**PROBLEM**
In the listing below, find the line that contains "1) user_vector strings capacity storage" and the line that contains "Definition copy_user_vector (user_vector". Quote both and every line between them, exactly, and nothing more.

-------- ENTRIES PROVIDED

(* ===== verification/UserCopy.v ===== *)
(** * Access to user memory: proc/syscall_user.cpp

    The kernel reaches user memory through the direct map after walking the
    current page tables itself; [cr3] is the register. Kernel buffers and the
    functions' local variables are addresses. *)

From S2P Require Import Prelude Bytes Mem KString Errno Pmm Paging Alloc Vfs.

Definition USER_TOP : Z := 140737488355328.          (* 0x0000800000000000 *)
Definition PAGE_ADDRESS : Z := 4503599627366400.     (* 0x000FFFFFFFFFF000 *)
Definition ERR_BADF : Z := -9.
Definition ERR_2BIG : Z := -7.
Definition ERR_FAULT : Z := -14.
Definition ERR_INVAL : Z := -22.
Definition ERR_NOMEM : Z := -12.
Definition ERR_NFILE : Z := -24.
Definition ERR_NOSYS : Z := -38.
Definition ERR_NOENT : Z := -2.
Definition ERR_NOTDIR : Z := -20.
Definition ERR_NAMETOOLONG : Z := -36.
Definition ERR_RANGE : Z := -34.
Definition ERR_NOTSUP : Z := -95.
Definition MAX_IO_SIZE : Z := 1048576.
Definition MAX_OPEN_FILES : Z := 32.
Definition AT_FDCWD : Z := -100.
Definition MAX_EXEC_STRINGS : Z := 64.
Definition MAX_EXEC_STRING_BYTES : Z := 16384.
Definition MAX_IOVEC_COUNT : Z := 1024.

Section UserCopy.
Context (hhdm cr3 : Z).

(** The loop over the four levels: [indices] are the ones not yet used. *)
Fixpoint translate_loop (m : ram) (table : Z) (indices : list Z) (address : Z) (write_access : bool)
    : option Z :=
  match indices with
  | [] => None
  | i :: rest =>
      let entry := load64 m (entry_at table i) in
      if (Z.land entry PTE_PRESENT =? 0) || (Z.land entry PTE_USER =? 0) then None
      else
        match rest with
        | [] =>
            if write_access && (Z.land entry PTE_WRITABLE =? 0) then None
            else Some (phys_to_virt hhdm (Z.land entry PAGE_ADDRESS) + Z.land address (PAGE_SIZE - 1))
        | _ => translate_loop m (phys_to_virt hhdm (Z.land entry PAGE_ADDRESS)) rest address write_access
        end
  end.

Definition translate_user (m : ram) (address : Z) (write_access : bool) : option Z :=
  if USER_TOP <=? address then None
  else translate_loop m (phys_to_virt hhdm (Z.land cr3 PAGE_ADDRESS))
         [PGD_INDEX address; PUD_INDEX address; PMD_INDEX address; PTE_INDEX address]
         address write_access.

(** Every iteration copies at least a byte, so [size] bounds the loop. *)
Fixpoint copy_loop (fuel : nat) (kernel user_address size copied : Z) (to_user : bool) (m : ram)
    : outcome (bool * ram) :=
  match fuel with
  | O => Diverge
  | S f =>
      if copied <? size then
        let current := u64 (user_address + copied) in
        match translate_user m current to_user with
        | None => Ret (false, m)
        | Some user_bytes =>
            let chunk := PAGE_SIZE - Z.land current (PAGE_SIZE - 1) in
            let chunk := if size - copied <? chunk then size - copied else chunk in
            let m' := if to_user then (memcpy user_bytes (kernel + copied) chunk m).2
                      else (memcpy (kernel + copied) user_bytes chunk m).2 in
            copy_loop f kernel user_address size (copied + chunk) to_user m'
        end
      else Ret (true, m)
  end.

Definition copy_user (kernel_buffer user_address size : Z) (to_user : bool) (m : ram)
    : outcome (bool * ram) :=
  if size =? 0 then Ret (true, m)
  else if (USER_TOP <=? user_address) || (USER_TOP - user_address <? size) then Ret (false, m)
  else copy_loop (S (Z.to_nat size)) kernel_buffer user_address size 0 to_user m.

(** *** Paths and vectors *)

Fixpoint copy_path_loop (k : nat) (i user_path path : Z) (m : ram) : outcome (Z * ram) :=
  match k with
  | O => Ret (ERR_NAMETOOLONG, m)
  | S k' =>
      if (USER_TOP <=? user_path) || (USER_TOP - user_path <=? i) then Ret (ERR_FAULT, m)
      else
        copy_user (path + i) (user_path + i) 1 false m ≫= λ '(ok, m),
        if negb ok then Ret (ERR_FAULT, m)
        else if m (path + i) =? 0 then Ret (if i =? 0 then ERR_NOENT else 0, m)
        else copy_path_loop k' (i + 1) user_path path m
  end.
Definition copy_user_path (user_path path capacity : Z) (m : ram) : outcome (Z * ram) :=
  copy_path_loop (Z.to_nat capacity) 0 user_path path m.

(** The inner loop of copy_user_vector: one string appended to the storage;
    [inl] the new fill, [inr] the error. [value] is the local character. *)
Fixpoint copy_string_loop (fuel : nat) (length user_string storage capacity value used : Z) (m : ram)
    : outcome ((Z + Z) * Z * ram) :=
  match fuel with
  | O => Diverge
  | S f =>
      if capacity <=? used then Ret (inr ERR_2BIG, used, m)
      else if (USER_TOP <=? user_string) || (USER_TOP - user_string <=? length)
      then Ret (inr ERR_FAULT, used, m)
      else
        copy_user value (user_string + length) 1 false m ≫= λ '(ok, m),
        if negb ok then Ret (inr ERR_FAULT, used, m)
        else
          let m := store8 m (storage + used) (m value) in
          let used := used + 1 in
          if m value =? 0 then Ret (inl used, used, m)
          else copy_string_loop f (length + 1) user_string storage capacity value used m
  end.

(** Result, fill of the storage, memory. [slot] is the local user_string. *)
Fixpoint copy_vector_loop (k : nat) (i user_vector strings capacity storage storage_capacity
    slot value used : Z) (m : ram) : outcome (Z * Z * ram) :=
  match k with
  | O => Ret (ERR_2BIG, used, m)
  | S k' =>
      let slot_offset := i * 8 in
      if (USER_TOP <=? user_vector) || (USER_TOP - user_vector <? slot_offset)
         || (USER_TOP - user_vector - slot_offset <? 8)
      then Ret (ERR_FAULT, used, m)
      else
        copy_user slot (user_vector + slot_offset) 8 false m ≫= λ '(ok, m),
        if negb ok then Ret (ERR_FAULT, used, m)
        else
          let user_string := load64 m slot in
          if user_string =? 0 then Ret (i, used, m)
          else if i =? capacity then Ret (ERR_2BIG, used, m)
          else
            let m := store64 m (strings + 8 * i) (storage + used) in
            copy_string_loop (S (Z.to_nat (storage_capacity - used))) 0 user_string storage
              storage_capacity value used m ≫= λ '(r, used, m),
            match r with
            | inr e => Ret (e, used, m)
            | inl _ => copy_vector_loop k' (i + 1) user_vector strings capacity storage
                         storage_capacity slot value used m
            end
  end.
Definition copy_user_vector (user_vector strings capacity storage storage_capacity slot value used : Z)
    (m : ram) : outcome (Z * Z * ram) :=
  if user_vector =? 0 then Ret (0, used, m)
  else copy_vector_loop (S (Z.to_nat capacity)) 0 user_vector strings capacity storage
         storage_capacity slot value used m.

End UserCopy.

(** *** Paths of dentries *)

Section DentryPath.
Context {A : Type} `{Allocator A}.
Abbreviation M := (K (fs_state A)).

(** The names from a dentry up to the root, the dentry's own last. *)
Fixpoint collect_components (fuel : nat) (dentry count : Z) (components : list (list Z))
    : M (Z + (Z * list (list Z))) :=
  match fuel with
  | O => k_diverge
  | S f =>
      if dentry =? 0 then mret (inr (0, components)) else
      d ← get_dentry dentry;
      if d_parent d =? 0 then mret (inr (dentry, components))
      else if count =? 128 then mret (inl ERR_NAMETOOLONG)
      else collect_components f (d_parent d) (count + 1) (d_name d :: components)
  end.

(** The loop that writes the components into the buffer, [used] bytes of
    which are filled. *)
Fixpoint join_components (components : list (list Z)) (used : Z) (path : list Z) : outcome (Z * list Z) :=
  match components with
  | [] => buf_put used [0] path ≫= λ path, Ret (0, path)
  | name :: rest =>
      let separator := if 1 <? used then 1 else 0 in
      if blen path - used <=? blen name + separator then Ret (ERR_NAMETOOLONG, path)
      else
        (if 1 <? used then buf_put used [SLASH] path else Ret path) ≫= λ path,
        buf_put (used + separator) name path ≫= λ path,
        join_components rest (used + separator + blen name) path
  end.

(** The result and the buffer after it, which is written to also when the
    path turns out to be too long; at most 129 dentries are visited. *)
Definition dentry_path (dentry : Z) (path : list Z) : M (Z * list Z) :=
  r ← collect_components 130 dentry 0 [];
  match r with
  | inl e => mret (e, path)
  | inr (dentry, components) =>
      if (dentry =? 0) || (blen path <? 2) then mret (ERR_NAMETOOLONG, path)
      else k_lift (buf_put 0 [SLASH] path ≫= λ path, join_components components 1 path)
  end.

End DentryPath.

(** *** Buffers and memory *)

(** The string in a buffer. *)
Fixpoint buf_str (l : list Z) : list Z :=
  match l with [] => [] | b :: l' => if b =? 0 then [] else b :: buf_str l' end.
(** memcpy of a buffer to memory and from it. *)
Fixpoint store_bytes (m : ram) (a : Z) (bs : list Z) : ram :=
  match bs with [] => m | b :: bs' => store_bytes (store8 m a b) (a + 1) bs' end.
Fixpoint load_bytes (m : ram) (a : Z) (n : nat) : list Z :=
  match n with O => [] | S n' => m a :: load_bytes m (a + 1) n' end.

----------------

**OUTPUT BELOW**
            | inl _ => copy_vector_loop k' (i + 1) user_vector strings capacity storage
                         storage_capacity slot value used m
            end
  end.
Definition copy_user_vector (user_vector strings capacity storage storage_capacity slot value used : Z)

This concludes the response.